# [SUPPLIED MATERIAL]
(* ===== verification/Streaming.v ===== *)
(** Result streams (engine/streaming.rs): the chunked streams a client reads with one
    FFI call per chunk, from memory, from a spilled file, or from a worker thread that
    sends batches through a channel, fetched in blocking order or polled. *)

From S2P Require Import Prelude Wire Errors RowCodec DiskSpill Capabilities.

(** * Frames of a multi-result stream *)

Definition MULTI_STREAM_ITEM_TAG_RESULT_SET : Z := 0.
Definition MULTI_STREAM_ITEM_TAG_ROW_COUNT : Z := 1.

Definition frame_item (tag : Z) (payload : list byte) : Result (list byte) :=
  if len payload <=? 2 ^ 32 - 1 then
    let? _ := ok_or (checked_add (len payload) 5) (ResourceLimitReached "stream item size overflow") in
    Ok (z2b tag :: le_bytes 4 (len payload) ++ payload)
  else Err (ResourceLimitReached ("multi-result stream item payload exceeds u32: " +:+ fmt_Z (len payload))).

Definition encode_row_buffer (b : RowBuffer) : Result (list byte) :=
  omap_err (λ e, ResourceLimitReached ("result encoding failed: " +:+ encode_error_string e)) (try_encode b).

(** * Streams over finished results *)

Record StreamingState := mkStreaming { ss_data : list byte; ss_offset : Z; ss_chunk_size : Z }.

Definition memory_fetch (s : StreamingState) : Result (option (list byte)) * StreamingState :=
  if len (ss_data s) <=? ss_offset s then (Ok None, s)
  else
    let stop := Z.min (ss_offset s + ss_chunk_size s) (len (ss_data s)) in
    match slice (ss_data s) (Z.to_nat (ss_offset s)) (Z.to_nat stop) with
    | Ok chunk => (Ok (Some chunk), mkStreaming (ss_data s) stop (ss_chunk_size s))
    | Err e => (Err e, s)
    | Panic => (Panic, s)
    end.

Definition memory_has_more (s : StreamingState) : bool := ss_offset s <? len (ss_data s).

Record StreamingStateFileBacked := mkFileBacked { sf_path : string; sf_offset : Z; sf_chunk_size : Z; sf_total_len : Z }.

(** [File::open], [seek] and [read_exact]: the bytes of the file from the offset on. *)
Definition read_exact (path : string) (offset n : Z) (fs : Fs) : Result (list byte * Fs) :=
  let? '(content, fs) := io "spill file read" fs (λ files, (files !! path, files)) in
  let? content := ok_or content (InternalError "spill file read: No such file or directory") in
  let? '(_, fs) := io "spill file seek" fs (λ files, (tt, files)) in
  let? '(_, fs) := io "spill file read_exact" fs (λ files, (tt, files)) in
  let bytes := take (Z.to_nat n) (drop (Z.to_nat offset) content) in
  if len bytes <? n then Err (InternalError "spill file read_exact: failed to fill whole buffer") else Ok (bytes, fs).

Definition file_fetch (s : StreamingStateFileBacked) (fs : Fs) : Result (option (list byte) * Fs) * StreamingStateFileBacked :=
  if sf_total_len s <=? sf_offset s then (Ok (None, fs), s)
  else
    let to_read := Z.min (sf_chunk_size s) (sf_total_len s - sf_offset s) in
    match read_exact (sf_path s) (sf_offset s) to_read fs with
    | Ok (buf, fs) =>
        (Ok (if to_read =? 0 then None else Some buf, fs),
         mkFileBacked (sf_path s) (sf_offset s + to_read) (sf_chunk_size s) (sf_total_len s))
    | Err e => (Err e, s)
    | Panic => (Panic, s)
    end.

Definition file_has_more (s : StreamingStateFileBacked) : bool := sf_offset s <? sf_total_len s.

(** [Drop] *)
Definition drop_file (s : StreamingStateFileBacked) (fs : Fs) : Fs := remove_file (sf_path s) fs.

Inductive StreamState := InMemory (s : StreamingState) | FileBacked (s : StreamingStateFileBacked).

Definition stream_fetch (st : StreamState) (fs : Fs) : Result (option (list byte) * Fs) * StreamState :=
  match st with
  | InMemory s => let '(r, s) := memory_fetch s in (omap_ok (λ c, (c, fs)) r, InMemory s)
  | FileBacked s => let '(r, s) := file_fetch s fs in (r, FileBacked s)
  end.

# [TO DO]
Say how many lines of the entries above include the word "InMemory", giving the number alone.

# [RESPONSE TO THIS EXERCISE]
2